Definition MLX90614I2CInit (ienv : I2cEnv) (st : I2cState) : Z * I2cState :=
  let conf := {| mode := I2C_MODE_MASTER;
                 sda_io_num := MLX90614_SDA_GPIO;
                 scl_io_num := MLX90614_SCL_GPIO;
                 sda_pullup_en := GPIO_PULLUP_ENABLE;
                 scl_pullup_en := GPIO_PULLUP_ENABLE;
                 master_clk_speed := MLX90614_I2C_FREQ_HZ |} in
  let configured := i2c_param_config ienv MLX90614_I2C_PORT conf st in
  let err := fst configured in
  if negb (err =? ESP_OK) then (RETURN_NUM_MLX90614_INITFAIL, snd configured)
  else
    let installed := i2c_driver_install ienv MLX90614_I2C_PORT (mode conf) (snd configured) in
    if fst installed =? ESP_OK
    then (RETURN_NUM_MLX90614_INITSUCCESSFULLY, snd installed)
    else (RETURN_NUM_MLX90614_INITFAIL, snd installed).

End MlxRest.

(** ** main.c *)

Module Main.

Import I2cDriver MlxRest SdCardRest.

(** The board: the card side, the I2C side, and the two locals of
    [app_main] that receive the temperatures. *)
Record Board := {
  sd : World;
  i2c : I2cState;
  temps : temp_out
}.

Definition MlxFilePath : string := (MOUNT_POINT ++ "/MLX90614.txt")%string.

Section AppMain.

(** The text [sprintf] produces for ["%.2f"]. *)
Variable sprintf_2f : spec_float -> string.

Variable env : Env.
Variable ienv : I2cEnv.

(** The bus at each turn of the polling loop. *)
Variable sensor : nat -> list i2c_cmd -> i2c_reply.

(** Lines 30 to 41: the sensor file is created when [FileExists] says
    it is not there. *)
Definition ensure_file : M unit :=
  call present := FileExists env MlxFilePath in
  if negb present then
    call created := CreateFile env MlxFilePath in
    if created then printf ("File created successfully." ++ nl)
    else printf ("File not created." ++ nl)
  else printf ("File already exists. Continuing with operations." ++ nl).

(** Lines 55 to 71 on the card side, given what the read returned. *)
Definition report (status : Z) (tempcelsius : spec_float) : M unit :=
  if status =? RETURN_NUM_MLX90614_READSUCCESSFULLY then
    let finaldata := ("celsius=" ++ sprintf_2f tempcelsius)%string in
    call numstatus := AppendFile env MlxFilePath finaldata in
    if numstatus =? RETURN_NUM_SDCARD_APPENDSUCCESSFULLY
    then printf ("Append Successfull." ++ nl)
    else printf ("Append Fail." ++ nl)
  else printf ("Failed to Read Temperature." ++ nl).
(** C4. When the quadrants of [phi_i] and [phi_o] are (Q1,Q4) or (Q4,Q4),
    [calculate_special_case] calls [calculate_combined_non_shadow] on
    [phi_i_adj], [theta_i], [phi_o_adj], [theta_o], where [phi_i_adj] is 0
    for Q1 and [phi_i - 270] for Q4, [phi_o_adj] is [phi_o - 270], the two
    [theta] are passed unchanged, and returns the non-shadow area of that
    call. Both calculators. *)
Theorem calculate_special_case_remap (phi_i theta_i phi_o theta_o : R) :
  (Spec.is_special (EffectiveArea.get_quadrant phi_i)
                   (EffectiveArea.get_quadrant phi_o) = true ->
   exists phi_i_adj phi_o_adj : R,
     (EffectiveArea.get_quadrant phi_i = Q1 -> phi_i_adj = 0)
     /\ (EffectiveArea.get_quadrant phi_i = Q4 -> phi_i_adj = phi_i - 270)
     /\ phi_o_adj = phi_o - 270
     /\ EffectiveArea.calculate_special_case self phi_i theta_i phi_o theta_o
        = ('(non_shadow_area, _) <-
             EffectiveArea.calculate_combined_non_shadow self
               phi_i_adj theta_i phi_o_adj theta_o ;;
           ret non_shadow_area))
  /\ (Spec.is_special (SolarPhaseAngle.get_quadrant phi_i)
                      (SolarPhaseAngle.get_quadrant phi_o) = true ->
      exists phi_i_adj phi_o_adj : R,
        (SolarPhaseAngle.get_quadrant phi_i = Q1 -> phi_i_adj = 0)
        /\ (SolarPhaseAngle.get_quadrant phi_i = Q4 ->
            phi_i_adj = phi_i - 270)
        /\ phi_o_adj = phi_o - 270
        /\ SolarPhaseAngle.calculate_special_case self
             phi_i theta_i phi_o theta_o
           = ('(non_shadow_area, _) <-
                SolarPhaseAngle.calculate_combined_non_shadow self
                  phi_i_adj theta_i phi_o_adj theta_o ;;
              ret non_shadow_area)).
Proof.
  split; intros Hs.
  - unfold EffectiveArea.calculate_special_case.
    destruct (EffectiveArea.get_quadrant phi_i) eqn:Ei;
      destruct (EffectiveArea.get_quadrant phi_o) eqn:Eo;
      simpl in Hs; try discriminate.
    + exists 0, (phi_o - 270). repeat split; try reflexivity.
      intros Hq; discriminate.
    + exists (phi_i - 270), (phi_o - 270). repeat split; try reflexivity.
      intros Hq; discriminate.
  - unfold SolarPhaseAngle.calculate_special_case.
    destruct (SolarPhaseAngle.get_quadrant phi_i) eqn:Ei;
      destruct (SolarPhaseAngle.get_quadrant phi_o) eqn:Eo;
      simpl in Hs; try discriminate.
    + exists 0, (phi_o - 270). repeat split; try reflexivity.
      intros Hq; discriminate.
    + exists (phi_i - 270), (phi_o - 270). repeat split; try reflexivity.
      intros Hq; discriminate.
Qed.

(** C10. Two inputs whose quadrant pairs are equal and are neither (Q1,Q4)
    nor (Q4,Q4) get identical outputs from [calculate_effective_area]: the
    [theta] arguments and the position of each [phi] inside its quadrant
    play no part. For the Cartesian-input calculator the angles are the
    converted ones. *)
Theorem calculate_effective_area_quadrant_only
  (phi_i theta_i phi_o theta_o phi_i' theta_i' phi_o' theta_o' : R) :
  (EffectiveArea.get_quadrant phi_i = EffectiveArea.get_quadrant phi_i' ->
   EffectiveArea.get_quadrant phi_o = EffectiveArea.get_quadrant phi_o' ->
   Spec.is_special (EffectiveArea.get_quadrant phi_i)
                   (EffectiveArea.get_quadrant phi_o) = false ->
   EffectiveArea.calculate_effective_area self phi_i theta_i phi_o theta_o
   = EffectiveArea.calculate_effective_area self
       phi_i' theta_i' phi_o' theta_o')
  /\ (forall xi yi zi xo yo zo xi' yi' zi' xo' yo' zo' : R,
      SolarPhaseAngle.cartesian_to_spherical xi yi zi
        = ret (phi_i, theta_i) ->
      SolarPhaseAngle.cartesian_to_spherical xo yo zo
        = ret (phi_o, theta_o) ->
      SolarPhaseAngle.cartesian_to_spherical xi' yi' zi'
        = ret (phi_i', theta_i') ->
      SolarPhaseAngle.cartesian_to_spherical xo' yo' zo'
        = ret (phi_o', theta_o') ->
      SolarPhaseAngle.get_quadrant phi_i
        = SolarPhaseAngle.get_quadrant phi_i' ->
      SolarPhaseAngle.get_quadrant phi_o
        = SolarPhaseAngle.get_quadrant phi_o' ->
      Spec.is_special (SolarPhaseAngle.get_quadrant phi_i)
                      (SolarPhaseAngle.get_quadrant phi_o) = false ->
      SolarPhaseAngle.calculate_effective_area self xi yi zi xo yo zo
      = SolarPhaseAngle.calculate_effective_area self xi' yi' zi' xo' yo' zo').
Proof.
  split.
  - intros Hi Ho Hs. rewrite !EA_effective_area_table, <- Hi, <- Ho.
    destruct (case_table_default (A_SA self) (A_chassis self)
                (EffectiveArea.calculate_special_case self
                   phi_i theta_i phi_o theta_o)
                _ _ Hs) as [r [Hr Hall]].
    now rewrite Hr, Hall.
  - intros xi yi zi xo yo zo xi' yi' zi' xo' yo' zo' Ci Co Ci' Co' Hi Ho Hs.
    rewrite !SPA_effective_area_table, Ci, Co, Ci', Co'. simpl.
    rewrite <- Hi, <- Ho.
    destruct (case_table_default (A_SA self) (A_chassis self)
                (SolarPhaseAngle.calculate_special_case self
                   phi_i theta_i phi_o theta_o)
                _ _ Hs) as [r [Hr Hall]].
    now rewrite Hr, Hall.
Qed.

End CaseTable.

(** ** The strip model satisfies the laws *)

Lemma strip_of_rectangle (w h : R) :
  0 <= w -> 0 <= h -> StripModel.strip_of_ring (rectangle w h) = w * h.
Proof.
  intros Hw Hh.
  unfold StripModel.strip_of_ring, rectangle, fin_pt. simpl.
  unfold StripModel.ring_area. simpl.
  replace (0 * 0 - w * 0 + (w * h - w * 0 + (w * h - 0 * h + (0 * 0 - 0 * h))))
    with (2 * (w * h)) by ring.
  rewrite Rabs_pos_eq.
  - field.
  - assert (0 <= w * h) by now apply Rmult_le_pos. lra.
Qed.
(** * Sherpa suggestion algorithms: a shallow embedding of
      [sherpa/algorithms/core.py] and the properties of its specification.

    Modelling conventions.
    - Python [int] is [Z]; Python [float] is [float] below: an exact
      rational ([Qc], canonical, so Leibniz equality is numeric equality)
      or [NaN].  Rounding and infinities are outside the model, with one
      exception: the grid points of a discrete parameter, where [int(v)]
      turns the rounding of [v] into a whole unit.  GridSearch computes
      those on IEEE 754 doubles ([double] below).
    - A parameter value is a [value]: a number, a string, or the NaN cell
      that only an [Objective] column produces.  Python's [1 == 1.0] is
      the Leibniz equality of [VNum].
    - A Python dict keyed by parameter or column names is a
      [gmap string value]; a Python [set] of trial ids is a [gset Z].
    - The results table (a pandas DataFrame with the default range index)
      is a [list row]; the label of a row is its position.
    - Exceptions are the [Raise] results of the [result] monad.
    - Randomness ([p.sample()], [random.sample], [numpy.random.*]) is an
      explicit generator state threaded through every call. *)

From Stdlib Require Import ZArith QArith Qcanon String List Lia.
From Stdlib Require Import Ascii DecimalString DecimalZ SpecFloat.
From stdpp Require Import gmap strings list numbers sorting.
Definition handleRegister (loginUsername loginPin : string) (now : Z)
    (online : bool) (w : World) : World :=
  if bool_decide (trim loginUsername = ""%string)
     || bool_decide (trim loginPin = ""%string)
  then setLoginError "Please enter username and PIN" w
  else if (String.length (trim loginPin) <? 4)%nat
  then setLoginError "PIN must be at least 4 characters" w
  else
    let w := setLoginError "" w in
    if negb online then setLoginError "Connection failed. Try again." w
    else
      match registerUser (firestore w) (trim loginUsername) (trim loginPin) with
      | (Some error, _) => setLoginError error w
      | (None, db) =>
          let w := setFirestore db w in
          let username := toLowerCase (trim loginUsername) in
          let w := setCurrentUser (Some username) (setLsUser (Some username) w) in
          let w := setPrayers getDefaultPrayerData w in
          let w := setWeekStartDate now w in
          setSyncStatus synced w
      end.

Definition handleLogout (w : World) : World :=
  setSyncStatus loading
    (setLoginError "" (setCurrentUser None (setLsUser None w))).
(** * Natural merge sort (sequential and fork-join parallel)

    A shallow embedding of [parallel_natural_merge_sort.h]:
    the unchecked run-length queue, the run scanner, the pass-count bit
    helpers, the bottom-up merge scheduler with its two ping-pong buffers,
    the fork-join wrapper and the two entry points; and of
    [get_presorted_int_array] of [main.cpp], which builds an input of the
    benchmark.

    Conventions.
    - [size_t] is a 64-bit unsigned integer: a [Z] in [0, 2^64), every
      arithmetic operation of the source on it is followed by [wrap].
    - A random-access range is a [list]; an iterator into it is its
      distance from the start of the range, a [nat].
    - Behaviour the C++ leaves undefined (an access outside a range, an
      iterator before the start of its range) and a loop that outlives its
      fuel are [None] in the [option] monad. *)

From Stdlib Require Import ZArith Lia List Permutation Sorted String.
From stdpp Require Import base tactics option list numbers sorting.

Local Open Scope Z_scope.

(** ** [size_t] *)

Definition size_t_bits : Z := 64.

Definition wrap (x : Z) : Z := x mod 2 ^ size_t_bits.

Definition is_size_t (x : Z) : Prop := 0 <= x < 2 ^ size_t_bits.

Definition is_power_of_two (x : Z) : Prop := exists k : Z, 0 <= k /\ x = 2 ^ k.

(** ** class UnsafeIntQueue *)

Module Queue.

Record UnsafeIntQueue : Type := mkQueue {
  m_head : Z;
  m_tail : Z;
  m_size : Z;
  m_mask : Z;
  m_buffer : list Z
}.

Definition MINIMUM_CAPACITY : Z := 256.

(** [while (s < capacity) s <<= 1;] *)
Fixpoint fixCapacity_loop (fuel : nat) (s capacity : Z) : option Z :=
  if s <? capacity then
    match fuel with
    | O => None
    | S fuel' => fixCapacity_loop fuel' (wrap (Z.shiftl s 1)) capacity
    end
  else Some s.

(** A [size_t] can be doubled 64 times before it wraps to zero, after which
    the source loop would never end; 65 rounds of fuel cover every run that
    terminates. *)
Definition fixCapacity (capacity : Z) : option Z :=
  let capacity := Z.max capacity MINIMUM_CAPACITY in
  fixCapacity_loop 65 1 capacity.

(** The constructor.  [new size_t[capacity]] holds indeterminate values; the
    model fills it with zeros. *)
Definition create (capacity : Z) : option UnsafeIntQueue :=
  capacity ← fixCapacity capacity;
  Some {| m_head := 0;
          m_tail := 0;
          m_size := 0;
          m_mask := wrap (capacity - 1);
          m_buffer := replicate (Z.to_nat capacity) 0 |}.

(** The number of slots of the backing buffer. *)
Definition capacity (q : UnsafeIntQueue) : Z := Z.of_nat (length (m_buffer q)).

(** [m_buffer[m_tail & m_mask] = element; m_tail = (m_tail + 1) & m_mask;
    m_size++;]  The store is the only access to memory. *)
Definition enqueue (q : UnsafeIntQueue) (element : Z) : option UnsafeIntQueue :=
  let slot := Z.to_nat (Z.land (m_tail q) (m_mask q)) in
  guard (slot < length (m_buffer q))%nat;;
  Some {| m_head := m_head q;
          m_tail := Z.land (wrap (m_tail q + 1)) (m_mask q);
          m_size := wrap (m_size q + 1);
          m_mask := m_mask q;
          m_buffer := <[slot := element]> (m_buffer q) |}.

(** [ret = m_buffer[m_head]; m_head = (m_head + 1) & m_mask; m_size--;
    return ret;] *)
Definition dequeue (q : UnsafeIntQueue) : option (Z * UnsafeIntQueue) :=
  ret ← m_buffer q !! Z.to_nat (m_head q);
  Some (ret,
        {| m_head := Z.land (wrap (m_head q + 1)) (m_mask q);
           m_tail := m_tail q;
           m_size := wrap (m_size q - 1);
           m_mask := m_mask q;
           m_buffer := m_buffer q |}).

Definition size (q : UnsafeIntQueue) : Z := m_size q.

(** The queue does not check for under- or overflow: its callers owe it
    that [enqueue] finds a free slot and [dequeue] a pending element.  The
    callers below go through these two wrappers, which turn a broken
    promise into [None]; on every other call they are [enqueue] and
    [dequeue] themselves. *)
Definition enqueue_in_contract (q : UnsafeIntQueue) (element : Z)
  : option UnsafeIntQueue :=
  guard (m_size q < capacity q);; enqueue q element.

Definition dequeue_in_contract (q : UnsafeIntQueue)
  : option (Z * UnsafeIntQueue) :=
  guard (0 < m_size q);; dequeue q.

End Queue.

Export Queue.

(** ** leading_zeros, get_pass_amount *)

(** [for (t = 1 << 63; t; t >>= 1, ++count) if (t & num) return count;] *)
Fixpoint leading_zeros_loop (fuel : nat) (t num count : Z) : option Z :=
  if t =? 0 then Some count
  else if negb (Z.land t num =? 0) then Some count
  else
    match fuel with
    | O => None
    | S fuel' =>
        leading_zeros_loop fuel' (Z.shiftr t 1) num (wrap (count + 1))
    end.

Definition leading_zeros (num : Z) : option Z :=
  leading_zeros_loop 64 (wrap (Z.shiftl 1 (8 * 8 - 1))) num 0.

(** [return 8 * sizeof(run_amount) - leading_zeros(run_amount - 1);] *)
Definition get_pass_amount (run_amount : Z) : option Z :=
  lz ← leading_zeros (wrap (run_amount - 1));
  Some (wrap (8 * 8 - lz)).

(** ** Ranges and the standard algorithms the sort calls *)

Section Algorithms.

Context {A : Type}.
Variable cmp : A -> A -> bool.

(** The elements of [mem] at the positions [from, to). *)
Definition range (mem : list A) (from to : Z) : option (list A) :=
  guard (0 <= from /\ from <= to /\ to <= Z.of_nat (length mem));;
  Some (take (Z.to_nat (to - from)) (drop (Z.to_nat from) mem)).

(** [mem] after [data] was written to the positions starting at [pos]. *)
Definition store (mem : list A) (pos : Z) (data : list A) : option (list A) :=
  guard (0 <= pos /\ pos + Z.of_nat (length data) <= Z.of_nat (length mem));;
  Some (take (Z.to_nat pos) mem ++ data
          ++ drop (Z.to_nat pos + length data) mem).

(** [std::merge] on two lists: the head of the second list is taken only
    when the comparator puts it before the head of the first. *)
Fixpoint merge_lists (l1 : list A) : list A -> list A :=
  fix merge_into (l2 : list A) : list A :=
    match l1, l2 with
    | [], _ => l2
    | _, [] => l1
    | x1 :: l1', x2 :: l2' =>
        if cmp x2 x1 then x2 :: merge_into l2' else x1 :: merge_lists l1' l2
    end.

(** [std::merge(src + first1, src + last1, src + first2, src + last2,
    dst + d_first, cmp)], the two buffers being different arrays. *)
Definition std_merge (src : list A) (first1 last1 first2 last2 : Z)
    (dst : list A) (d_first : Z) : option (list A) :=
  run1 ← range src first1 last1;
  run2 ← range src first2 last2;
  store dst d_first (merge_lists run1 run2).

(** [std::copy(src + first, src + last, dst + d_first)]. *)
Definition std_copy (src : list A) (first last : Z) (dst : list A)
    (d_first : Z) : option (list A) :=
  data ← range src first last;
  store dst d_first data.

**YOUR ASSIGNMENT**
The lines running from the start of the data through the one that contains "sda_pullup_en := GPIO_PULLUP_ENABLE;" should be reproduced exactly, and only those.

**RESULT BELOW**
Definition MLX90614I2CInit (ienv : I2cEnv) (st : I2cState) : Z * I2cState :=
  let conf := {| mode := I2C_MODE_MASTER;
                 sda_io_num := MLX90614_SDA_GPIO;
                 scl_io_num := MLX90614_SCL_GPIO;
                 sda_pullup_en := GPIO_PULLUP_ENABLE;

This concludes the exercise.